Stored data entries
________________________
Lemma registered_follows next s k m now clk :
  unique s → ∃ b, (b = now ∨ b = clk (key k) next) ∧
  follows (key k) (instanceId m) next (ttlSeconds m) (spec_op (next, s) (ORegister k m now clk)).2.2 (Some b).
Proof.
  intros Hs. cbn [spec_op]. destruct (on_first _ _ _) as [l|] eqn:E; cbn [snd].
  - exists (clk (key k) next). split; [by right|]. unfold follows, upd. rewrite decide_True by done.
    specialize (Hs (key k) (instanceId m)). destruct (List.filter (lease_id (instanceId m)) (s (key k))) as [|x [|? ?]] eqn:Ef;
      [by rewrite (on_first_absent _ _ _ Ef) in E| |cbn in Hs; lia].
    destruct (on_first_only (instanceId m) (λ _, [renew (mkLease next (instanceId m) (host m, port m, weight m) (ttlSeconds m) now) (clk (key k) next)]) _ _ Ef)
      as (l' & El & Hl). rewrite E in El. injection El as <-. rewrite Hl, filter_one. unfold lease_id. cbn [renew l_id].
    rewrite bool_decide_true by done. by eexists.
  - exists now. split; [by left|]. unfold follows, upd. rewrite decide_True by done.
    rewrite List.filter_app, (on_first_none_absent _ _ _ E), filter_one. unfold lease_id. cbn [l_id]. rewrite bool_decide_true by done. by eexists.
Qed.

Lemma drop_past {A} (l : list A) r l' k : length l = k → drop (S k) (l ++ r :: l') = l'.
Proof. intros <-. rewrite cons_middle, app_assoc. apply drop_app_length'. rewrite length_app. cbn. lia. Qed.

(** C27: An instance of the registry is found while its heartbeats come in time,
    and only then.  Take any history of the catalog whose clock does not run
    backwards, with registrations, removals, heartbeats and lookups of any
    instances and health checks in between, and a registration in it after
    which nobody registers or removes that identifier.  What the later results
    tell of the instance is what [watch] computes from its own heartbeats and
    the clean-ups alone, starting at the time of the registration: a lookup
    finds it exactly when its time to live since the last heartbeat is not
    over and no clean-up has come after that time; marking down changes nothing.
    So while no lookup and no clean-up comes later than its time to live after
    the last heartbeat, every lookup of the service finds it and every
    heartbeat is accepted. *)
Theorem found_while_it_beats (ops1 ops2 : list Op) (k : ServiceKey) (m : InstanceMeta) (now : Z) (clk : Clock)
    (Ht : timed 0 (ops1 ++ ORegister k m now clk :: ops2))
    (Hu : forallb (untouched (key k) (instanceId m)) ops2 = true) :
  let p := registrations ops1 in
  let results := run catalog_op (0%nat, ServiceCatalog_new) (ops1 ++ ORegister k m now clk :: ops2) in
  let answers := zip_with (told (key k) (instanceId m)) ops2 (drop (S (length ops1)) results) in
  ∃ b, (b = now ∨ b = clk (key k) p) ∧
    answers = watch (key k) (instanceId m) p (ttlSeconds m) (Some b) ops2 ∧
    (attended (key k) (instanceId m) p (ttlSeconds m) b ops2 = true → Forall (λ a, a ≠ Some false) answers).
Proof.
  cbn zeta. rewrite (run_similar _ 0 _ _ (λ _, []) catalog_new_inv); [|done|done]. rewrite results_app.
  destruct (exec_spec ops1 0%nat (λ _, [])) as (s & -> & Hs); [by intros ??; cbn; lia|]. cbn [Nat.add].
  destruct (registered_follows (registrations ops1) s k m now clk Hs) as (b & Hb & Hf). exists b. split; [done|].
  cbn [run]. destruct (spec_op _ (ORegister _ _ _ _)) as [r [next1 s1]]. cbn [snd] in Hf.
  rewrite drop_past by apply run_length. rewrite (spec_watch _ _ _ _ _ _ _ _ Hf Hu). split; [done|]. apply watch_attended.
Qed.

(** ** Example *)

(** A first history that ends with an instance of the same identifier, marked
    down. *)
Definition before : list Op :=
  [ORegister users (instance_of #"b" 30) 500 (at_time 500); ORegister users (instance_of #"a" 10) 1000 (at_time 1000);
   OMark (at_time 12000)].

Definition sample : InstanceMeta := instance_of #"a" 10.

(** Registered at 20 s for 10 s: a heartbeat in time, one that comes late after
    a mark and is accepted, one that comes after a clean-up. *)
Definition sample_after : list Op :=
  [ODiscover users (at_time 30000); OHeartbeat users #"a" (at_time 30000); ODeregister users #"b"; ODiscover users (at_time 40000);
   OMark (at_time 40001); ODiscover users (at_time 40001); OHeartbeat users #"a" (at_time 41000); ODiscover users (at_time 41000);
   OClean (at_time 51001); OHeartbeat users #"a" (at_time 51002)].

Definition sample_answers : list (option bool) :=
  zip_with (told (key users) (instanceId sample)) sample_after
    (drop 4 (run catalog_op (0%nat, ServiceCatalog_new) (before ++ ORegister users sample 20000 (at_time 20000) :: sample_after))).

Lemma found_while_it_beats_witness :
  ∃ b, (b = 20000 ∨ b = 20000) ∧
    sample_answers = watch (key users) (instanceId sample) 2 (ttlSeconds sample) (Some b) sample_after ∧
    (attended (key users) (instanceId sample) 2 (ttlSeconds sample) b sample_after = true → Forall (λ a, a ≠ Some false) sample_answers).
Proof.
  apply (found_while_it_beats before sample_after users sample 20000 (at_time 20000)); [|reflexivity].
  cbn [app before sample_after timed op_window].
  window 500. window 1000. window 12000. window 20000. window 30000. window 30000. exists 30000. split; [lia|]. split; [exact I|].
  window 40000. window 40001. window 40001. window 41000. window 41000. window 51001. window 51002. exact I.
Defined.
________________________
- **YOUR TASK**
Word for word, restate the lines of the data above that fall between the line holding "Definition sample_answers : list" and the line holding "sample_answers = watch", inclusive, and no other lines.

- **FINAL ANSWER**
Definition sample_answers : list (option bool) :=
  zip_with (told (key users) (instanceId sample)) sample_after
    (drop 4 (run catalog_op (0%nat, ServiceCatalog_new) (before ++ ORegister users sample 20000 (at_time 20000) :: sample_after))).

Lemma found_while_it_beats_witness :
  ∃ b, (b = 20000 ∨ b = 20000) ∧
    sample_answers = watch (key users) (instanceId sample) 2 (ttlSeconds sample) (Some b) sample_after ∧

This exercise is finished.